A completare la situazione ci sono da aggiungere i moduli on line compilati dai diretti interessati, pendolari o turisti che siano fino alle 16: quasi 7mila, esattamente 6.608. una risposta alle misure preventive varate poco prima dell’ultima mezzanotte che fanno dire al Presidente Michele Emiliano che vi è “un alto spirito di collaborazione di pugliesi e visitatori”.

Primo aereo e treno da Milano

A Bari ieri alle 11 è arrivato anche il primo aereo da Milano con 97 passeggeri a bordo, i quali si sono sottoposti alle formalità previste già in aeroporto. Un’ora prima era atterrato il volto da Roma, che ha trasportato 72 persone. Non sono previsti al momento voli da Milano Malpensa per Brindisi Papola Casale, dove la prima società a spiccare il volo con quattro rotte sarà la EasyJet. Arrivato in Puglia anche il primo treno da Milano, non al completo come numero di trasportati.

L’ordinanza 245, l’ultima nata in questo contesto soggetto ancora a repentini cambiamenti e adeguamenti, dispone da oggi per tutte le persone che si spostino, si trasferiscano o facciano ingresso in Puglia, da altre regioni o dall’estero, con mezzi di trasporto pubblici o privati di segnalarsi mediante compilazione del modello di auto-segnalazione disponibile sul sito istituzionale della Regione Puglia.

Le informazioni richieste a scopo preventivo

Va inoltre dichiarato il luogo di provenienza ed il Comune in cui soggiornano e conservare una specie di agenda in cui annotare per un periodo di trenta giorni l’elenco dei luoghi visitati e delle persone incontrate durante il soggiorno. Queste misure  non si applicano agli spostamenti per esigenze lavorative, per motivi di salute, per ragioni di assoluta urgenza, nonché al transito e trasporto merci e a tutta la filiera produttiva da e per la Puglia.
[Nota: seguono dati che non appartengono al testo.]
(* ===== verification/BTree.v ===== *)
(** * btree.go: the copy-on-write wrapper over an ordered tree

    The B-tree itself is the third-party package [tidwall/btree]; it is a
    parameter here, the type class [BTreeLib], with what its documentation
    promises in [BTreeLaws].  A tree is observed through [bt_Scan], the
    items a full scan visits.  [ListTree] is a concrete implementation by
    sorted lists, used to show that the laws can be met and to run witnesses. *)

From Stdlib Require Import ZArith Lia.
From S2P Require Import Prelude.

(** The zero value of a Go type. *)
Class GoZero (T : Type) := zero : T.

#[export] Instance zero_Z : GoZero Z := 0%Z.
#[export] Instance zero_option A : GoZero (option A) := None.
#[export] Instance zero_list A : GoZero (list A) := [].

(** ** The ordered-tree package *)

Class BTreeLib := {
  btree : ∀ T : Type, (T → T → bool) → Type;
  bt_new : ∀ {T less}, btree T less;
  bt_Get : ∀ {T less}, btree T less → T → option T;
  bt_Set : ∀ {T less}, btree T less → T → btree T less * option T;
  bt_Delete : ∀ {T less}, btree T less → T → btree T less * option T;
  bt_Scan : ∀ {T less}, btree T less → list T;
  bt_Max : ∀ {T less}, btree T less → option T;
  bt_Len : ∀ {T less}, btree T less → nat;
  (** the items [Descend] visits from a pivot, while the callback goes on *)
  bt_Descend : ∀ {T less}, btree T less → T → list T;
  bt_iter : ∀ T : Type, (T → T → bool) → Type;
  bt_Iter : ∀ {T less}, btree T less → bt_iter T less;
  iter_Seek : ∀ {T less}, bt_iter T less → T → bt_iter T less * bool;
  iter_First : ∀ {T less}, bt_iter T less → bt_iter T less * bool;
  iter_Last : ∀ {T less}, bt_iter T less → bt_iter T less * bool;
  iter_Next : ∀ {T less}, bt_iter T less → bt_iter T less * bool;
  iter_Prev : ∀ {T less}, bt_iter T less → bt_iter T less * bool;
  iter_Item : ∀ {T less} `{!GoZero T}, bt_iter T less → T;
  (** ghost observations of an iterator: its tree's items and its position *)
  iter_items : ∀ {T less}, bt_iter T less → list T;
  iter_pos : ∀ {T less}, bt_iter T less → option nat;
}.
(** An earlier transaction's entry is seen unless one in between hides it. *)
Lemma closest_ins_earlier l e txn :
  sec_sorted l → s_Index e < txn →
  closest (ins secondaryLesser e l) txn =
    match closest l txn with
    | Some e' => if s_Index e <? s_Index e' then Some e' else Some e
    | None => Some e
    end.
Proof.
  intros Hl He. pose proof (ins_entry_sorted l e Hl) as Hi.
  pose proof (λ z, elem_of_ins_entry l e z Hl) as Hm.
  destruct (closest l txn) as [e'|] eqn:E.
  - apply closest_spec in E as (E1 & E2 & E3); [|done].
    destruct (s_Index e <? s_Index e') eqn:F; apply closest_spec; try done;
      setoid_rewrite Hm; (split; [|split; [done|]]).
    + right. split; [done|]. bool_lia.
    + intros z [->|[Hz _]] Hlt; [right; bool_lia|by apply E3].
    + by left.
    + intros z [->|[Hz Hne]] Hlt; [by left|].
      destruct (E3 z Hz Hlt) as [->|]; right; bool_lia.
  - apply closest_spec; [done|]. setoid_rewrite Hm. rewrite closest_None in E.
    split; [by left|]. split; [done|]. intros z [->|[Hz _]] Hlt; [by left|].
    specialize (E z Hz). lia.
Qed.

(** ** The invariant *)

Record mv_wf d : Prop := {
  wf_outer : key_sorted (Scan (outer d));
  wf_tree : ∀ it, it ∈ Scan (outer d) → ∃ l t,
    d_Tree it = Some l ∧ inner d !! l = Some t ∧ sec_sorted (Scan t) ∧ (l < next_loc d)%nat;
  wf_inj : ∀ it1 it2, it1 ∈ Scan (outer d) → it2 ∈ Scan (outer d) →
    d_Tree it1 = d_Tree it2 → it1 = it2;
}.

Definition tree_entries (w : gmap loc (BTree sec secondaryLesser)) (l : option loc) : list sec :=
  match l ≫= (w !!.) with Some t => Scan t | None => [] end.

Definition entries d (key : Bytes) : list sec := tree_entries (inner d) (getTree d key).

Definition mv_keys d : list Bytes := d_Key <$> Scan (outer d).

Lemma same_dataItem (k k' : Bytes) l l' :
  same KeyItemLess (MkDataItem k l) (MkDataItem k' l') = bool_decide (k = k').
Proof.
  destruct (same _ _ _) eqn:E.
  - apply same_key in E. by rewrite bool_decide_eq_true_2.
  - symmetry. apply bool_decide_eq_false_2. intros ->.
    assert (same KeyItemLess (MkDataItem k' l) (MkDataItem k' l') = true); [|congruence].
    by apply same_key.
Qed.

Lemma Get_outer d key it :
  mv_wf d → Get (outer d) (MkDataItem key None) = Some it ↔ it ∈ Scan (outer d) ∧ d_Key it = key.
Proof.
  intros Hwf. unfold Get. rewrite Get_Scan. split.
  - intros [H1 H2]%findb_Some. split; [done|]. destruct it as [k l].
    rewrite same_dataItem in H2. by apply bool_decide_eq_true in H2.
  - intros [H1 <-].
    rewrite <- (findb_sorted KeyItemLess it (bt_Scan (outer d)) (wf_outer d Hwf) H1).
    destruct it as [k l]. simpl. clear H1.
    induction (bt_Scan (outer d)) as [|[k' l'] ll IH]; simpl; [done|].
    by rewrite !same_dataItem, IH.
Qed.

Lemma Get_outer_None d key :
  Get (outer d) (MkDataItem key None) = None ↔ key ∉ mv_keys d.
Proof.
  unfold Get, mv_keys. rewrite Get_Scan, findb_None, list_elem_of_fmap. split.
  - intros H (it & -> & Hit). apply H in Hit. destruct it as [k l].
    rewrite same_dataItem in Hit. by apply bool_decide_eq_false in Hit.
  - intros H [k l] Hit. rewrite same_dataItem. apply bool_decide_eq_false_2. intros ->.
    apply H. by exists (MkDataItem k l).
Qed.

Lemma entries_of_item d it :
  mv_wf d → it ∈ Scan (outer d) → entries d (d_Key it) = tree_entries (inner d) (d_Tree it).
Proof.
  intros Hwf Hit. unfold entries, getTree.
  by rewrite (proj2 (Get_outer d (d_Key it) it Hwf)).
Qed.

Lemma entries_no_key d key : key ∉ mv_keys d → entries d key = [].
Proof. intros H%Get_outer_None. unfold entries, getTree. by rewrite H. Qed.

Lemma entries_sorted d key : mv_wf d → sec_sorted (entries d key).
Proof.
  intros Hwf. unfold entries, getTree.
  destruct (Get (outer d) _) as [it|] eqn:E; [|constructor].
  apply Get_outer in E as [E _]; [|done].
  destruct (wf_tree d Hwf it E) as (l & t & -> & Hl & Ht & _).
  unfold tree_entries. simpl. by rewrite Hl.
Qed.

(** Two stores with the same entries answer reads alike. *)
Lemma Read_spec d key txn :
  mv_wf d →
  Read d key txn =
    Returns match (if txn =? 0 then None else closest (entries d key) txn) with
            | Some e => (s_Value e, secondary_Version e, s_Estimate e)
            | None => (zero, InvalidTxnVersion, false)
            end.
Proof.
  intros Hwf. unfold Read. destruct (txn =? 0); [done|].
  unfold entries, getTree.
  destruct (Get (outer d) (MkDataItem key None)) as [it|] eqn:E; [|done].
  apply Get_outer in E as [E _]; [|done].
  destruct (wf_tree d Hwf it E) as (l & t & -> & Hl & Ht & _).
  unfold tree_entries. simpl. rewrite Hl. simpl. rewrite seekClosestTxn_closest.
  by destruct (closest (Scan t) txn).
Qed.
(** ** Updates *)

Lemma NewGMVData_wf : mv_wf (NewGMVData V).
Proof.
  assert (Scan (outer (NewGMVData V)) = []) as E by apply Scan_new.
  split; rewrite E; [apply SSorted_nil|intros it Hit|intros it it' Hit];
    by apply elem_of_nil in Hit.
Qed.

Lemma getTree_item d key l :
  mv_wf d → getTree d key = Some l ↔ MkDataItem key (Some l) ∈ Scan (outer d).
Proof.
  intros Hwf. unfold getTree.
  destruct (Get (outer d) (MkDataItem key None)) as [it|] eqn:E.
  - pose proof E as [E1 E2]%Get_outer; [|done]. split.
    + intros <-. subst key. by destruct it.
    + intros Hin. rewrite (proj2 (Get_outer d key _ Hwf) (conj Hin eq_refl)) in E.
      injection E as <-. done.
  - apply Get_outer_None in E. split; [done|]. intros Hin. exfalso. apply E.
    apply list_elem_of_fmap. by exists (MkDataItem key (Some l)).
Qed.

(** Pointers lead to distinct trees. *)
Lemma getTree_inj d k1 k2 l :
  mv_wf d → getTree d k1 = Some l → getTree d k2 = Some l → k1 = k2.
Proof.
  intros Hwf H1%getTree_item H2%getTree_item; [|done..].
  by pose proof (wf_inj d Hwf _ _ H1 H2 eq_refl) as [=].
Qed.

Lemma getTree_alloc d k l :
  mv_wf d → getTree d k = Some l →
  ∃ t, inner d !! l = Some t ∧ sec_sorted (Scan t) ∧ (l < next_loc d)%nat.
Proof.
  intros Hwf H%getTree_item; [|done].
  destruct (wf_tree d Hwf _ H) as (l' & t & [= <-] & ?). eauto.
Qed.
Inoltre, in pieno spirito di collaborazione, si consiglia di scaricare l’app “Immuni”. “Entriamo oggi in una nuova fase – dichiara Michele Emiliano – nella quale il senso di responsabilità di ciascuno di noi farà la differenza. Oltre 80mila accessi tutti insieme in poche ore, 6.608 moduli già compilati, sono numeri elevatissimi che ci danno l’idea dell’entità degli arrivi da fuori regione. Ma sono anche il segno dello spirito di collaborazione dei pugliesi e dei visitatori e conferma la bontà del metodo dell’autosegnalazione come centrale per la comunicazione alla Regione Puglia delle situazioni di rischio potenziale”.